Dia do Basta em 10 de agosto!

As centrais sindicais convocam o 10 de agosto – a última a se somar foi a Conlutas – como um dia de mobi­lizações e paralisações em todo o país.

Mas, o acordo entre elas se resume aos eixos “em defesa do emprego, da aposentadoria e dos direitos trabalhis­tas”, dadas as posições contraditórias existentes sobre outros temas, como a questão do direito de Lula ser can­didato.

Nas orientações da CUT para sua base se ampliam os eixos de mobilização para o Dia do Basta, além de associá-lo à preparação de caravanas a Brasília em 15 de agosto.

Diálogo com as bases é fundamental

Para que o 10 de agosto tenha êxito, é indispensável o trabalho nas bases sindicais para que ocorram parali­sações. O governo golpista e seus candidatos às eleições de outubro são responsáveis pelos ataques aos direitos e pelo desemprego, que atin­ge mais de 13 milhões de pessoas ou 27 milhões se contar o subemprego. Por isso a CUT levanta a saída para a crise nacional, que é Lula presidente com Constituinte para revogar os malfeitos dos golpistas.

“Basta de perseguição ao ex-presi­dente Lula” se soma à pauta da CUT, denunciando o estado de exceção que vivemos e a crise nas instituições submetidas aos interesses do grande capital nacional e estrangeiro.
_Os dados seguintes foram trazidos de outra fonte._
(* ===== verification/Views.v ===== *)
(** * Read-side views

    What callers see of a workspace, from
    [src/cyclopsd/src/mailbox/projection.rs] with the result types of
    [src/cyclops-proto/src/wire.rs]: mailbox lists, alarms and attention rows,
    the message snapshot, the paged follow, and who may read a message body.
    Counters are [u64] in the code and never reach its width here. *)
From S2P Require Import Prelude Text Identity Ledger Mailbox Notification Facts.
From S2P Require Import Projection Store.
Local Open Scope N_scope.
Local Open Scope rust_scope.

(** ** Result types *)
Inductive MessageDirection := Inbound | Outbound | SelfAddressed | Workspace.
Inductive MessageNotificationState :=
| MNotStarted | MQueued | MGating | MWriting | MStaged | MSubmitted | MSubmittedUnverified
| MNotified | MAttentionRequired | MSuperseded.
#[export] Instance MessageNotificationState_eq_dec : EqDecision MessageNotificationState.
Proof. solve_decision. Defined.
Inductive MessageQuotaState := QuotaStateHeld | QuotaStateResetObserved.
Inductive MessageNotificationSettlement := WithdrawnByClaim.

Definition notification_state_from (s : NotificationState) : MessageNotificationState :=
  match s with
  | Queued => MQueued
  | Gating => MGating
  | BlockedPreWrite => MGating
  | QuotaHeld | QuotaResetObserved => MAttentionRequired
  | Writing => MWriting
  | Staged => MStaged
  | Submitting => MStaged
  | Submitted => MSubmitted
  | SubmittedUnverified => MSubmittedUnverified
  | Notified => MNotified
  | AttentionRequired => MAttentionRequired
  | Withdrawn => MNotStarted
  | WithdrawnByOperator => MNotStarted
  | WithdrawnAfterStaging => MStaged
  | Superseded => MSuperseded
  end.
Definition quota_state_from (s : NotificationState) : option MessageQuotaState :=
  match s with
  | QuotaHeld => Some QuotaStateHeld
  | QuotaResetObserved => Some QuotaStateResetObserved
  | _ => None
  end.
Definition settlement_from (s : NotificationState) : option MessageNotificationSettlement :=
  match s with Withdrawn | WithdrawnAfterStaging => Some WithdrawnByClaim | _ => None end.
A CUT levanta também “Basta de aumento do gás e combustí­veis” – devido à política de preços da Petrobrás – que levou a altas de 17,2% do botijão de gás, 31% da gasolina e 14,3% do diesel, muito superiores à inflação deste ano.

“Basta de privatizações” diante de uma situação em que os golpistas, depois de alienar o Pré-sal para as multinacionais, avançam na entrega de subsidiárias da Petrobras e que­rem privatizar a Eletrobrás. Ao que se soma o desmanche dos serviços públicos com a vigência da EC 45.

Como disse o ex-ministro da Saú­de de Dilma, Arthur Chioro: “Nos próximos 20 anos, com a Emenda 95, deixarão de ser investidos no SUS cerca de 400 bilhões de reais. Se os recursos eram insuficientes, a situação ficará calamitosa. E tudo isso para satisfazer os interesses dos financistas, do capital financeiro, arrebentando ainda mais a rede de proteção social”. Um resultado ime­diato é que, depois de 27 anos de queda, a mortalidade infantil volta a crescer no Brasil.

Trabalhadores X patrões

As plenárias de mobilização que a CUT faz em todo o país destacam o caráter de classe que deve ter o Dia do Basta, ainda mais agora que as en­tidades de empresários admitem até apoiar Bolsonaro, enquanto tentam fazer Alckmin decolar, com o apoio do apodrecido “centrão”, para ser o seu despachante na presidência.

O fundamental no Dia do Basta é que a classe trabalhadora entre em cena com seus métodos de luta – como as paralisações – e suas bandeiras, atraindo para o seu lado todos os setores populares que so­frem com a situação de desmanche da nação brasileira. Vamos à luta!